(Collected data)
--- --- ---

(* ===== verification/LogFile.v ===== *)
(** * Reading log files: [src/stream/reader/logfile.rs]

    The reader of the log files that the stream server writes: the index, the
    summary, and the commands [cat] and [show].  A file is its bytes and a
    position; reading past the end is the only error of a read. *)

From S2P Require Import Prelude ArrayDef Messages StreamServer.

(** ** Files *)

(** [BufReader<File>] *)
Record File := {
  content : list Z;
  pos : Z
}.

Definition at_pos (f : File) (p : Z) : File := {| content := content f; pos := p |}.

(** The bytes of a file from [p], [n] of them *)
Definition slice (bytes : list Z) (p n : Z) : list Z :=
  take (Z.to_nat n) (drop (Z.to_nat p) bytes).

(** [read_exact] *)
Definition read_exact (f : File) (n : Z) : result string (list Z * File) :=
  if pos f + n <=? Z.of_nat (length (content f))
  then Ok (slice (content f) (pos f) n, at_pos f (pos f + n))
  else Err "failed to fill whole buffer".

(** [read_u8]: [None] at the end of the file *)
Definition read_u8 (f : File) : option (Z * File) :=
  match content f !! Z.to_nat (pos f) with
  | Some b => Some (b, at_pos f (pos f + 1))
  | None => None
  end.

(** [seek_relative] *)
Definition seek_relative (f : File) (n : Z) : result string File :=
  if pos f + n <? 0 then Err "invalid seek to a negative or overflowing position"
  else Ok (at_pos f (pos f + n)).

(** ** Data *)

(** [struct ChunkInfo] *)
Record ChunkInfo := {
  ck_position : Z;
  ck_size : Z
}.
(** One event; one that cannot happen changes nothing. *)
Definition task_run_step (t : TaskRun) (e : TaskEvent) : outcome TaskRun :=
  match tr_phase t, e with
  | PhDone _, _ => Ret t
  | PhPlain, TeStop reason => reason ← unwrap reason; Ret (with_phase t (PhDone (Ok (into reason))))
  | PhPlain, TeExit r =>
      Ret (with_phase t (PhDone match r with Err e => Err e | Ok status => status_to_result status end))
  | PhPlain, _ => Ret t
  | p, TeResponse r =>
      Ret match close_response r with
          | Err e => with_phase t (PhDone (Err e))
          | Ok _ =>
              match p with
              | PhConfirm v => with_phase t (PhDone (Ok v))
              | p => {| tr_phase := p; tr_confirmed := true; tr_sent := tr_sent t |}
              end
          end
  | PhRun _ _ _, TeStop reason => reason ← unwrap reason; Ret (with_phase t (PhClose (Ok (into reason))))
  | PhRun out err exited, TeRead channel r send => Ret (read_step t out err exited channel r send)
  | PhRun out err None, TeExit r =>
      Ret (with_phase t match r with Err e => PhClose (Err e) | Ok status => join_all out err (Some status) end)
  | PhClose r, TeClosed closed =>
      Ret match closed with
          | Err e => with_phase t (PhDone (Err (streamer_error e)))
          | Ok _ =>
              with_phase (with_sent t (MEnd job_task_id instance_id))
                match r with
                | Err e => PhDone (Err e)
                | Ok v => if tr_confirmed t then PhDone (Ok v) else PhConfirm v
                end
          end
  | _, _ => Ret t
  end.

Definition task_run (t : TaskRun) (es : list TaskEvent) : outcome TaskRun := foldM task_run_step t es.
(** The map [extra] of the configuration. *)
Definition extra_of (manager_info : option ManagerInfo) : result string (gmap string string) :=
  match manager_info with
  | Some info =>
      match info_to_string info with
      | Ok text => Ok {[WORKER_EXTRA_MANAGER_KEY := text]}
      | Err e => Err e
      end
  | None => Ok ∅
  end.

(** [gather_configuration] *)
Definition gather_configuration (opts : WorkerStartOpts) : outcome (result string WorkerConfig) :=
  hostname ← unwrap hostname;
  resources ← match ws_cpus opts with
              | Some cpus => parse_cpu_definition new_with_socket_size err_to_string cpus
              | None => detect_resource new_with_socket_size read_to_string num_cpus
              end;
  match resources with
  | Err e => Ret (Err e)
  | Ok resources =>
      tmpdir ← unwrap tmpdir;
      manager_info ← gather_manager_info (ws_manager opts);
      match manager_info with
      | Err e => Ret (Err e)
      | Ok manager_info =>
          Ret (map_ok (fun extra =>
            {| wc_resources := resources; wc_listen_address := ""; wc_hostname := hostname;
               wc_work_dir := path_join tmpdir "work"; wc_log_dir := path_join tmpdir "logs";
               wc_heartbeat_interval := ws_heartbeat opts;
               wc_idle_timeout := ws_idle_timeout opts; wc_extra := extra;
               wc_hw_state_poll_interval := None |}) (extra_of manager_info))
      end
  end.

(** [get_manager_info] *)
Definition get_manager_info (c : WorkerConfig) : option ManagerInfo :=
  match wc_extra c !! WORKER_EXTRA_MANAGER_KEY with
  | Some info => match info_from_str info with Ok i => Some i | Err _ => None end
  | None => None
  end.

End start.

(** ** Lemmas: durations *)

#[local] Arguments String.append !_ _ /.

(** A text of decimal digits. *)
Definition digits_text (s : string) : Prop := s <> "" /\ str_all is_dec_digit s = true.

Lemma split_on_app c a b :
  str_all (fun d => negb (Ascii.eqb d c)) a = true ->
  split_on c (a +:+ String c b) = a :: split_on c b.
Proof.
  induction a as [|d a IH]; simpl; [by rewrite Ascii.eqb_refl|].
  intros [Hd Ha]%andb_true_iff. apply negb_true_iff in Hd. by rewrite Hd, IH.
Qed.

Lemma split_on_last c a : str_all (fun d => negb (Ascii.eqb d c)) a = true -> split_on c a = [a].
Proof.
  induction a as [|d a IH]; simpl; [done|]. intros [Hd Ha]%andb_true_iff.
  apply negb_true_iff in Hd. by rewrite Hd, IH.
Qed.

Lemma digits_no_colon a :
  str_all is_dec_digit a = true -> str_all (fun d => negb (Ascii.eqb d ":")) a = true.
Proof.
  apply str_all_impl. intros c Hc. apply negb_true_iff.
  destruct (Ascii.eqb_spec c ":") as [->|]; [discriminate|done].
Qed.

Lemma parse_i64_digits s :
  digits_text s -> dec_value 0 s < 2 ^ 63 -> parse_i64 s = Ok (dec_value 0 s).
Proof.
  intros [Hne Hd] Hv. pose proof (dec_value_nonneg 0 s Hd ltac:(lia)) as Hv0.
  destruct s as [|c s]; [done|]. unfold parse_i64.
  assert (Hc : is_dec_digit c = true) by (simpl in Hd; by apply andb_true_iff in Hd as [? _]).
  replace (match String c s with
    | String "-" ((String _ _) as rest) => (true, rest)
    | String "+" ((String _ _) as rest) => (false, rest)
    | _ => (false, String c s) end) with (false, String c s)
    by (clear - Hc; destruct c as [[] [] [] [] [] [] [] []]; try done; by destruct s).
  cbv beta iota. rewrite Hd. cbn [negb].
  destruct (Z.ltb_spec (dec_value 0 (String c s)) (- 2 ^ 63)); [lia|].
  destruct (Z.leb_spec (2 ^ 63) (dec_value 0 (String c s))); [lia|done].
Qed.
Lemma stream_chunks_ends t i c n t' i' : stream_chunks (replicate n (MEnd t' i')) t i c = [].
Proof. by induction n. Qed.

(** ** A connection on the server *)

(** What a connection delivers: messages, then its orderly end or an error. *)
Definition connection_input (received : list FromStreamerMessage) (error : option string) :
    list (result string FromStreamerMessage) :=
  (Ok <$> received) ++ match error with Some e => [Err e] | None => [] end.

Lemma receive_loop_all op received error :
  exists op', receive_loop op (connection_input received error) = (received, op', error).
Proof.
  revert op. induction received as [|m received IH]; intros op.
  - by destruct error; eexists.
  - unfold connection_input in *. csimpl.
    edestruct IH as [op' H]. rewrite H. by eexists.
Qed.

Lemma handle_connection_received c received error :
  exists keys,
    sm_message <$> (handle_connection c (connection_input received error)).1
      = received ++ ((fun k => MEnd k.1 k.2) <$> keys) /\
    (forall t i, (t, i) ∈ keys -> MStart t i ∈ received) /\
    (forall t i, MStart t i ∈ received -> MEnd t i ∈ received \/ (t, i) ∈ keys).
Proof.
  unfold handle_connection. destruct (receive_loop_all ∅ received error) as [op E]. rewrite E.
  destruct (receive_loop_spec _ _ _ _ _ E) as (_ & _ & Hst & Hop). exists (elements op).
  cbn [fst]. setoid_rewrite elem_of_elements. split_and!.
  - rewrite fmap_app, <- !list_fmap_compose. f_equal; [apply list_fmap_id|].
    apply list_fmap_ext. by intros ? [t i] _.
  - intros t i [?|?]%Hop; [set_solver|done].
  - intros t i Hin. destruct (Hst t i Hin); auto.
Qed.

(** ** The whole path *)

(** A connection of a worker to the server: the steps of the worker, the number
    of the connection, and what the server received through it. *)
Record StreamedConnection := {
  sc_events : list StreamerEvent;
  sc_conn : Z;
  sc_received : list FromStreamerMessage;
  sc_error : option string
}.

(** The messages that the server forwards to the writer of the log. *)
Definition server_messages (n : nat) (sc : StreamedConnection) : list StreamMessage :=
  (handle_connection (Z.of_nat n) (connection_input (sc_received sc) (sc_error sc))).1.

Section pipeline.
Context `{ByteOrder}.
(** The reads of the pipe of channel [c] of instance [i] of task [t]. *)
Context (reads : Z -> Z -> Z -> list (list Z)).
Context (reads_buffer : forall t i c, Forall (fun b => Z.of_nat (length b) <= STDIO_BUFFER_SIZE) (reads t i c)).

(** The connection delivered a beginning of what the worker sent, and the
    messages of every task come from (a beginning of) its run. *)
Record connection_ok (sc : StreamedConnection) : Prop := {
  co_delivered : exists w c, foldM streamer_step streamer_start (sc_events sc) = Ret w /\
    w_conns w !! sc_conn sc = Some c /\ sc_received sc `prefix_of` c_sent c;
  co_runs : forall t i, exists run, run_task_messages t i (reads t i 0) (reads t i 1) run /\
    filter (of_key (t, i)) (accepted_run (sc_conn sc) streamer_start (sc_events sc)) `prefix_of` run;
  co_ids : forall t i, MStart t i ∈ sc_received sc -> is_u32 t /\ is_u32 i
}.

--- --- ---

- **Exercise requirements**
Take the lines from the top of the data through the one that contains "position; reading past" and copy them exactly, leaving out every line after it.

- **Result of the task**
(* ===== verification/LogFile.v ===== *)
(** * Reading log files: [src/stream/reader/logfile.rs]

    The reader of the log files that the stream server writes: the index, the
    summary, and the commands [cat] and [show].  A file is its bytes and a
    position; reading past the end is the only error of a read. *)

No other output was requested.